6 From here descend the rocky ground down to the western side of Llyn Idwal. The path reaches, then rounds, the northern shoreline to meet the outward route at the gate near the outflow stream, Point 2. Now follow the route of your outward journey back to the car park at Ogwen.
Shepherds say that Idwal is the haunt of demons and no bird dares fly over its damned water. In the 18th century, writer Thomas Pennant came here and said it was 'a place to inspire murderous thoughts, environed with horrible precipices', and it was here in the 12th century that Idwal, son of Owain Gwynedd, was brutally murdered by Dunawd, in whose care he had been entrusted.
If you come to this place on a day when the damp mountain mists swirl in and out of the blackened mossy crags, and when rain-soaked waterfalls drop from those mists like plumes of steam, you will experience the atmospheric menace. However, the sunshine can paint a very different picture, with golden rocks that are a playground for the modern-day climber and small mountain birds such as the wheatear and ring ouzel flitting through the breeze-blown grasses.

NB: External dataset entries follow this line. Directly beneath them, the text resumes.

(** C3: refinement.  Starting from [drm_mm_init], after any sequence of
    insertions (anywhere or in a range, bottom-up or top-down, first or best
    fit), reservations and removals that respect the callers' obligations, the
    next such operation never hits a [BUG_ON]; it changes the map from nodes to
    the ranges they hold exactly as the abstract allocator does: a request gets
    an aligned free place of its size or -ENOSPC, and -ENOSPC only when there
    is no such place. *)
Theorem drm_mm_refines h start size mm op :
  0 <= start -> 0 < size -> start + size + 2 ^ 32 <= 2 ^ 64 ->
  reachable h start size mm -> op_ok (start + size) mm op ->
  exists ret mm', run mm op = Ok (ret, mm') /\ reachable h start size mm' /\
    astep start (start + size) (abs mm) op ret (abs mm').
Proof.
  intros Hs Hz Ho Hr Hop. destruct (reachable_wf _ _ _ _ Hs Hz Ho Hr) as [Hwf Hc].
  destruct (run_refines _ _ _ _ Hwf Hc Hop) as (ret & mm' & E & _ & _ & Ha).
  exists ret, mm'. split_and!; [done|by eapply reach_step|done].
Qed.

Cwm Idwal is a perfect hanging valley, a fine place to study geology and nature. In the last ice age a small glacier would have been slowly scouring its way over the cliffs at the head of the cwm before joining the huge glacier that used to fill the U-shaped valley of Nant Ffrancon. You pass the moraines (the debris left behind by the glacier) not long after leaving the car park at Ogwen.
The glaciation left a legacy in Idwal, for here in the inaccessible places free from animal grazing, rare plant species are to be found. These brought botanists from far and wide. Their favoured spots were the crags around Twll Du, otherwise known as the Devil's Kitchen, a deep defile where the mountainside's volcanic bedrock is divided by a column of basalt. Here was the snout of the glacier and, on the surrounding ledges and crevices, the rich soils allowed many species of Arctic plants to flourish. The most famous is the rare Snowdon lily, discovered in the 17th century by Edward Llwyd. Tufted and Arctic saxifrage are also here, but hard to spot, but the starry and mossy saxifrages are there for all to see, as are wood sorrel, wood anemone and oak ferns. Collectively, the foliage seems to flow down the rocks and you can see why it's called the Hanging Gardens.
Climbing above the rocks the path attains a wild and windswept hollow of moor grass and rushes. Llyn y Cwn (dog lake) is a shallow pool tucked beneath the loose boulder and shale slopes of Glyder Fawr. In summer bogbean rings the pool's outer edges with its pale pink blooms. This is a fine lofty place to dwell and admire the mountain views before going back down to the cauldron of Idwal.
Cobdens Hotel is a free house on the outskirts of Capel Curig. Meals might include Tandoori chicken, steaks and Welsh lamb. The popular Climbers Bar at the back of the hotel is actually built into the rock.
You will have seen moss campion in gardens all around Britain, but it flourishes here at Cwm Idwal too. You will recognise it by its abundance of beautiful pink five-petalled blooms and spiky leaves.
Penrhyn Castle appears to be a Norman castle, but looks are deceptive, for this one's Victorian. Built by architect Thomas Hopper for slate mogul George Dawkins-Pennant, the theme continues inside with a grand staircase, magnificent arches, fine paintings and stained-glass windows. Even the furniture imitates that used in Norman times. Open from late March to October, it's well worth seeing.